В пальто незимнем, в кепке рыжей выходит парень из ворот. Сосульку, пахнущую крышей, он в зубы зябкие берет. Он перешагивает лужи, он улыбается заре… Кого он любит? С кем он дружит? Чего он хочет на земле?Здесь бы и поставить поэтическую точку, но юный автор еще долго и многозначительно творит на холостом ходу.
Эту особенность Евтушенко и некоторых его поэтических сверстников заметил, конечно, зоркий глаз Макарова. «Опасностью, подстерегающей Евг. Евтушенко, является его склонность к риторике», — предостерегал Александр Николаевич позднее. Внимательно приглядывался чуткий и строгий критик к молодым. Сознание некоторых из них, по словам Макарова, формировалось в сфере чисто образовательной, а не сфере практики. «Словом, приходилось им не от жизни идти в поэзию, а от поэзии к народной жизни». Сравнивая поэмы «За далью — даль» А. Твардовского и «Братская ГЭС» Е. Евтушенко, он писал: «В поэме Твардовского мы имели дело с идеей–образом,, возникающим из мироощущения, из внутреннего состояния души, личных раздумий, и как бы ни были многообразны анализируемые поэтом явления жизни, они, естественно стягиваются к ней, к центру. В «Братской ГЭС» идея заимствована, и все, что волнует поэта, о чем он не может молчать, он старается привязать к ней, прикрепить живые, зеленые ветви растений к стволу, проглядывающему сквозь трепетную листву, как телеграфный столб». Нельзя не удивиться тонкости суждений и яркому, образному языку критика–лирика.
Почему же Макаров уделил в своей кнпге раздумьям над поэмой Евтушенко такое большое место, гораздо большее, чем анализу творчества таких зрелых поэтов, как Светлов и Смеляков? Да потому, что такова была задача критика. Значение поэта никак нельзя определять страницами или даже печатными листами, отведенными ему в критической книге. На примере скрупулезного разбора поэмы Евгения Евтушенко Александр Николаевич учил всю поэтическую молодежь, давал свой строгий и страстный наказ «идущим вослед».
Передо мной последняя открытка Александра Николаевича, адресованная Дмитрию Ковалеву, поэту раздумчивому, предельно искреннему. Его лирические стихи с большой верой в молодое поколение пришлись по душе неизлечимо больному критику, уже не могшему подняться с больничной койки. А ему так хотелось навестить родной волжский городок…

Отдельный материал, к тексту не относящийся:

Lemma parse_unsigned_nonneg (s : string) :
  String.prefix "Infinity" s = false -> nan_or_nonneg (parse_unsigned s).
Proof.
  intros Hp. unfold parse_unsigned. rewrite Hp.
  pose proof (take_digits_digits s) as A1.
  destruct (take_digits s) as [int r1]. cbn [fst] in A1.
  assert (E : forall r, nan_or_nonneg (if (int =? "")%string then PNaN
                                        else PFin (decimal_value int "" (parse_exponent r)))).
  { intros r. destruct (int =? "")%string; [exact I|]. now apply decimal_value_nonneg. }
  destruct r1 as [|c r2]; [apply E|].
  destruct (c =? ".")%char; [|apply E].
  pose proof (take_digits_digits r2) as A2.
  destruct (take_digits r2) as [frac r3]. cbn [fst] in A2.
  destruct ((int =? "")%string && (frac =? "")%string); [exact I|].
  now apply decimal_value_nonneg.
Qed.

Lemma js_or_zero_nonneg (v : JsParsed) :
  nan_or_nonneg v -> exists q, js_or_zero v = PFin q /\ 0 <= q.
Proof.
  destruct v as [|b|q]; cbn; intros H; [|contradiction|].
  - exists 0. split; [reflexivity|discriminate].
  - destruct (Qeq_bool q 0); eexists; split; [reflexivity| |reflexivity|exact H]; discriminate.
Qed.

Lemma js_or_zero_fin (q : Q) : exists q', js_or_zero (PFin q) = PFin q' /\ q' == q.
Proof.
  cbn. destruct (Qeq_bool q 0) eqn:E; eexists; (split; [reflexivity|]); [|reflexivity].
  apply Qeq_bool_iff in E. now rewrite E.
Qed.

(** Every character [keep_digits_and_dots] keeps starts neither a sign,
    white space nor ["Infinity"]. *)
Lemma keep_head (s : string) :
  keep_digits_and_dots s = EmptyString
  \/ exists c r, keep_digits_and_dots s = String c r
                 /\ parseFloat (String c r) = parse_unsigned (String c r)
                 /\ c <> "I"%char.
Proof.
  induction s as [|c s IH]; cbn [keep_digits_and_dots]; [now left|].
  destruct (is_digit c) eqn:Hd; cbn [orb].
  - right. exists c, (keep_digits_and_dots s). split; [reflexivity|].
    split; [now apply parseFloat_digit|now apply digit_not_I].
  - destruct (Ascii.eqb_spec c ".") as [->|]; [|exact IH].
    right. eexists _, _. split; [reflexivity|]. split; [reflexivity|discriminate].
Qed.

Lemma keep_dot (s : string) :
  keep_digits_and_dots (String "." s) = String "." (keep_digits_and_dots s).
Proof. reflexivity. Qed.

Lemma decimal_value_fixed (D F : string) :
  decimal_value D F 0
  == inject_Z (digits_value (D ++ F)) / inject_Z (10 ^ Z.of_nat (String.length F)).
Proof.
  unfold decimal_value, Qdiv. rewrite Z.sub_0_l, Qpower_opp, Zpower_Qpower by lia.
  reflexivity.
Qed.

(** ** [toFixed(f)] *)

Lemma substring_0_full (s : string) : substring 0 (String.length s) s = s.
Proof. induction s as [|c s IH]; cbn; [reflexivity|now rewrite IH]. Qed.

Lemma substring_split (s : string) (j : nat) :
  (j <= String.length s)%nat ->
  (substring 0 j s ++ substring j (String.length s - j) s)%string = s.
Proof.
  revert j; induction s as [|c s IH]; intros j Hj.
  - cbn in Hj. assert (j = 0%nat) as -> by lia. reflexivity.
  - destruct j as [|j]; cbn [substring append String.length Nat.sub].
    + apply (substring_0_full (String c s)).
    + cbn [String.length] in Hj. f_equal. apply IH. lia.
Qed.

Lemma substring_length (n l : nat) (s : string) :
  (n + l <= String.length s)%nat -> String.length (substring n l s) = l.
Proof.
  revert n l; induction s as [|c s IH]; intros n l H.
  - cbn in H. assert (n = 0%nat /\ l = 0%nat) as [-> ->] by lia. reflexivity.
  - cbn [String.length] in H. destruct n as [|n], l as [|l]; cbn [substring String.length];
      [reflexivity| f_equal; apply IH; lia | apply IH; lia | apply IH; lia].
Qed.

Lemma zeros_spec (k : nat) :
  all_digits (zeros k) = true /\ digits_value (zeros k) = 0%Z
  /\ String.length (zeros k) = k.
Proof.
  induction k as [|k (A & V & L)]; [repeat split|].
  cbn [zeros all_digits String.length]. unfold digits_value in *.
  cbn [digits_value_acc]. change (0 * 10 + digit_value "0")%Z with 0%Z.
  change (is_digit "0") with true. now rewrite A, V, L.
Qed.

Lemma pad_int_digit_spec (f : nat) (d : string) :
  all_digits d = true ->
  all_digits (pad_int_digit f d) = true /\ digits_value (pad_int_digit f d) = digits_value d
  /\ (f + 1 <= String.length (pad_int_digit f d))%nat.
Proof.
  intros A. unfold pad_int_digit. destruct (Nat.leb_spec (String.length d) f).
  - destruct (zeros_spec (f + 1 - String.length d)) as (Az & Vz & Lz).
    rewrite all_digits_app, digits_value_app, string_length_app, Az, Vz, Lz, A.
    split; [reflexivity|]. split; lia.
  - split; [exact A|]. split; [reflexivity|lia].
Qed.

(** Splitting a digit string of at least [f + 1] digits before its last
    [f] gives the integer and fraction parts of its [10^-f]ths. *)
Lemma fixed_parts (f : nat) (m : string) :
  all_digits m = true -> (f + 1 <= String.length m)%nat ->
  all_digits (substring 0 (String.length m - f) m) = true
  /\ substring 0 (String.length m - f) m <> EmptyString
  /\ all_digits (substring (String.length m - f) f m) = true
  /\ decimal_value (substring 0 (String.length m - f) m)
                   (substring (String.length m - f) f m) 0
     == inject_Z (digits_value m) / inject_Z (10 ^ Z.of_nat f).
Proof.
  intros A L. pose proof (substring_split m (String.length m - f) ltac:(lia)) as S.
  replace (String.length m - (String.length m - f))%nat with f in S by lia.
  pose proof (substring_length 0 (String.length m - f) m ltac:(lia)) as LD.
  pose proof (substring_length (String.length m - f) f m ltac:(lia)) as LF.
  rewrite <- S, all_digits_app in A. apply andb_true_iff in A as [AD AF].
  split; [exact AD|]. split; [intros E; rewrite E in LD; cbn in LD; lia|].
  split; [exact AF|]. rewrite decimal_value_fixed, S, LF. reflexivity.
Qed.

Lemma toFixed_value (f : nat) (x : Q) (t : string) :
  (1 <= f)%nat -> toFixed f x = Some t ->
  exists D F, all_digits D = true /\ D <> EmptyString /\ all_digits F = true
    /\ decimal_value D F 0
       == inject_Z (Qfloor (Qabs x * inject_Z (10 ^ Z.of_nat f) + (1 # 2)))
          / inject_Z (10 ^ Z.of_nat f)
    /\ t = ((if Qlt_le_dec x 0 then "-" else "") ++ D ++ String "." F)%string.
Proof.
  intros Hf. unfold toFixed. replace (f =? 0)%nat with false by (symmetry; apply Nat.eqb_neq; lia).
  assert (Hk : 0 <= inject_Z (10 ^ Z.of_nat f))
    by (change 0 with (inject_Z 0); rewrite <- Zle_Qle; apply Z.pow_nonneg; lia).
  destruct (Qlt_le_dec x 0) as [Hx|Hx];
    destruct (Qle_bool _ _); try discriminate; intros E; apply Some_inj in E; subst t;
    [ rewrite (Qfloor_comp (Qabs x * inject_Z (10 ^ Z.of_nat f) + (1 # 2))
                 (- x * inject_Z (10 ^ Z.of_nat f) + (1 # 2)))
      | rewrite (Qfloor_comp (Qabs x * inject_Z (10 ^ Z.of_nat f) + (1 # 2))
                 (x * inject_Z (10 ^ Z.of_nat f) + (1 # 2))) ];
    try (rewrite ?Qabs_neg, ?Qabs_pos by lra; reflexivity);
    match goal with |- context [Z_digits (Qfloor ?y)] =>
      destruct (Z_digits_spec (Qfloor y)) as (A & V & _);
        [apply Qfloor_half_nonneg, Qmult_le_0_compat; lra|] end;
    destruct (pad_int_digit_spec f _ A) as (Am & Vm & Lm);
    destruct (fixed_parts _ _ Am Lm) as (AD & ND & AF & VDF);
    (eexists _, _; split; [exact AD|split; [exact ND|split; [exact AF|split]]]);
    try reflexivity; now rewrite VDF, Vm, V.
Qed.

Lemma remove_first_percent_digits (d s : string) :
  all_digits d = true -> remove_first_percent (d ++ s) = (d ++ remove_first_percent s)%string.
Proof.
  induction d as [|c d IH]; intros A; [reflexivity|].
  cbn [all_digits] in A. apply andb_true_iff in A as [Hc A].
  cbn [append remove_first_percent].
  now rewrite eqb_digit_nondigit, IH by (exact Hc || exact A || reflexivity).
Qed.

(** What [toFixed(3)] prints has no ["%"], so [replace('%', '')] removes
    the one [formatPercentage] appends. *)
Lemma remove_first_percent_fixed (D F : string) :
  all_digits D = true -> all_digits F = true ->
  remove_first_percent ((D ++ String "." F) ++ "%") = (D ++ String "." F)%string.
Proof.
  intros AD AF. rewrite <- string_app_assoc, remove_first_percent_digits by exact AD.
  cbn [append remove_first_percent]. change ("." =? "%")%char with false. cbv iota.
  rewrite remove_first_percent_digits by exact AF.
  change (remove_first_percent "%") with EmptyString. now rewrite string_app_nil_r.
Qed.

(** What [toFixed] prints has no ["%"] at all: [replace('%', '')] leaves
    the rate field's text alone. *)
Lemma remove_first_percent_none (D F : string) :
  all_digits D = true -> all_digits F = true ->
  remove_first_percent (D ++ String "." F) = (D ++ String "." F)%string.
Proof.
  intros AD AF. rewrite remove_first_percent_digits by exact AD.
  cbn [remove_first_percent]. change ("." =? "%")%char with false. cbv iota.
  rewrite <- (string_app_nil_r F) at 1. rewrite remove_first_percent_digits by exact AF.
  change (remove_first_percent "") with EmptyString. now rewrite string_app_nil_r.
Qed.

(** [toFixed] prints every value below [10^21] in absolute value. *)
Lemma toFixed_defined (f : nat) (x : Q) :
  Qabs x < inject_Z (10 ^ 21) -> exists t, toFixed f x = Some t.
Proof.
  intros H. unfold toFixed. destruct (Qlt_le_dec x 0) as [Hx|Hx];
    [rewrite Qabs_neg in H by lra|rewrite Qabs_pos in H by lra];
    destruct (Qle_bool (inject_Z (10 ^ 21)) _) eqn:B;
    try (apply Qle_bool_iff in B; lra);
    destruct (f =? 0)%nat; eexists; reflexivity.
Qed.

(** A value with at most three decimals, [m / 1000], is printed by
    [toFixed(3)] and read back exactly by [parsePercentage]: the rate
    field holds any such rate, negative ones included. *)
Lemma parsePercentage_toFixed3_exact (m : Z) :
  (Z.abs m < 10 ^ 24)%Z ->
  exists t q, toFixed 3 (inject_Z m / 1000) = Some t /\ parsePercentage t = PFin q
    /\ q == inject_Z m / 1000.
Proof.
  intros Hm. set (x := inject_Z m / 1000).
  assert (Hx : x * 1000 == inject_Z m) by (unfold x; field).
  destruct (toFixed_defined 3 x) as (t & T).
  { unfold x. apply Qabs_Qlt_condition. rewrite Z.abs_lt in Hm.
    destruct Hm as [Hl Hu]. rewrite Zlt_Qlt in Hl, Hu.
    change (inject_Z (- 10 ^ 24)) with (-(inject_Z (10 ^ 24))) in Hl.
    change (inject_Z (10 ^ 24)) with (inject_Z (10 ^ 21) * 1000) in Hl, Hu.
    unfold Qdiv. change (/ 1000) with (1 # 1000). split; lra. }
  destruct (toFixed_value 3 x t ltac:(lia) T) as (D & F & AD & ND & AF & V & Et).
  change (inject_Z (10 ^ Z.of_nat 3)) with 1000 in V. rewrite Et in T.
  assert (Habs : Qabs x * 1000 == inject_Z (Z.abs m)).
  { destruct (Z.lt_ge_cases m 0) as [Hs|Hs];
      [rewrite Z.abs_neq, inject_Z_opp by lia|rewrite Z.abs_eq by lia];
      rewrite Zlt_Qlt in Hs || rewrite Zle_Qle in Hs; change (inject_Z 0) with 0 in Hs;
      [rewrite Qabs_neg by lra|rewrite Qabs_pos by lra]; lra. }
  assert (Hfl : inject_Z (Qfloor (Qabs x * 1000 + (1 # 2))) == Qabs x * 1000).
  { rewrite (Qfloor_unique _ (Z.abs m)); [symmetry; exact Habs|]. rewrite Habs. split; lra. }
  destruct (Qlt_le_dec x 0) as [Hn|Hn]; cbn [append] in T.
  - exists (String "-" (D ++ String "." F)).
    unfold parsePercentage. cbn [remove_first_percent]. change ("-" =? "%")%char with false.
    cbv iota. rewrite remove_first_percent_none, parseFloat_neg_fixed by assumption.
    destruct (js_or_zero_fin (- decimal_value D F 0)) as (q & Eq & Hq).
    exists q. split; [exact T|]. split; [exact Eq|].
    rewrite Hq, V, Hfl, Qabs_neg by lra. fold x. field.
  - exists (D ++ String "." F)%string.
    unfold parsePercentage. rewrite remove_first_percent_none, parseFloat_fixed by assumption.
    destruct (js_or_zero_fin (decimal_value D F 0)) as (q & Eq & Hq).
    exists q. split; [exact T|]. split; [exact Eq|].
    rewrite Hq, V, Hfl, Qabs_pos by lra. fold x. field.
Qed.

(** [formatCurrency] depends only on the value, not on its representation. *)
Lemma formatCurrency_Qeq (x y : Q) : x == y -> formatCurrency x = formatCurrency y.
Proof.
  intros E. unfold formatCurrency.
  rewrite (Qfloor_comp (Qabs x * 100 + (1 # 2)) (Qabs y * 100 + (1 # 2)))
    by (rewrite E; reflexivity).
  destruct (Qlt_le_dec x 0), (Qlt_le_dec y 0); try reflexivity; exfalso; lra.
Qed.

(** ** Properties of the formatters *)

(** [parseCurrency] never yields NaN, an infinity or a
    negative number: whatever the input, it returns a finite value [>= 0]
    (a minus sign is among the characters it drops). *)
Theorem parseCurrency_nonneg (s : string) :
  exists q, parseCurrency s = PFin q /\ 0 <= q.
Proof.
  unfold parseCurrency. apply js_or_zero_nonneg.
  destruct (keep_head s) as [E | (c & r & E & Hp & HI)]; rewrite E.
  - apply parse_unsigned_nonneg. reflexivity.
  - rewrite Hp. apply parse_unsigned_nonneg, prefix_Infinity, HI.
Qed.

(** The cents [formatCurrency] prints: [|x|] rounded to the cent, half up. *)
Lemma formatCurrency_nonneg (x : Q) :
  0 <= x ->
  formatCurrency x
  = ("$" ++ group3 (Z_digits (Qfloor (x * 100 + (1 # 2)) / 100)) ++ "."
     ++ pad2 (Z_digits (Qfloor (x * 100 + (1 # 2)) mod 100)))%string.
Proof.
  intros Hx. unfold formatCurrency. destruct (Qlt_le_dec x 0) as [H|_]; [lra|].
  rewrite (Qfloor_comp (Qabs x * 100 + (1 # 2)) (x * 100 + (1 # 2)))
    by (rewrite Qabs_pos by exact Hx; reflexivity).
  reflexivity.
Qed.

Когда–то Саша Макаров сочинил о своем районном городке шутливое двустишие:
Есть на Волге, тих и грязен, Знаменитый град Калязин.Как он любил свой деревянный городок! Теперь он не узнал бы Калязина, речки Жабни, где когда–то рыбачил на рассвете. Вокруг встают корпуса заводов. Есть в Калинине улица Александра Макарова и мемориальная библиотека его имени. К открытию ее многие известные писатели прислали письма с воспоминаниями об Александре Николаевиче. «Его природный дар обладал двумя высшими качествами — аналитическим умом и чувством художника… — писал Константин Федин. — У него свое, и притом видное, место в истории нашей критики. Труд его сохранится в памяти пристального читателя».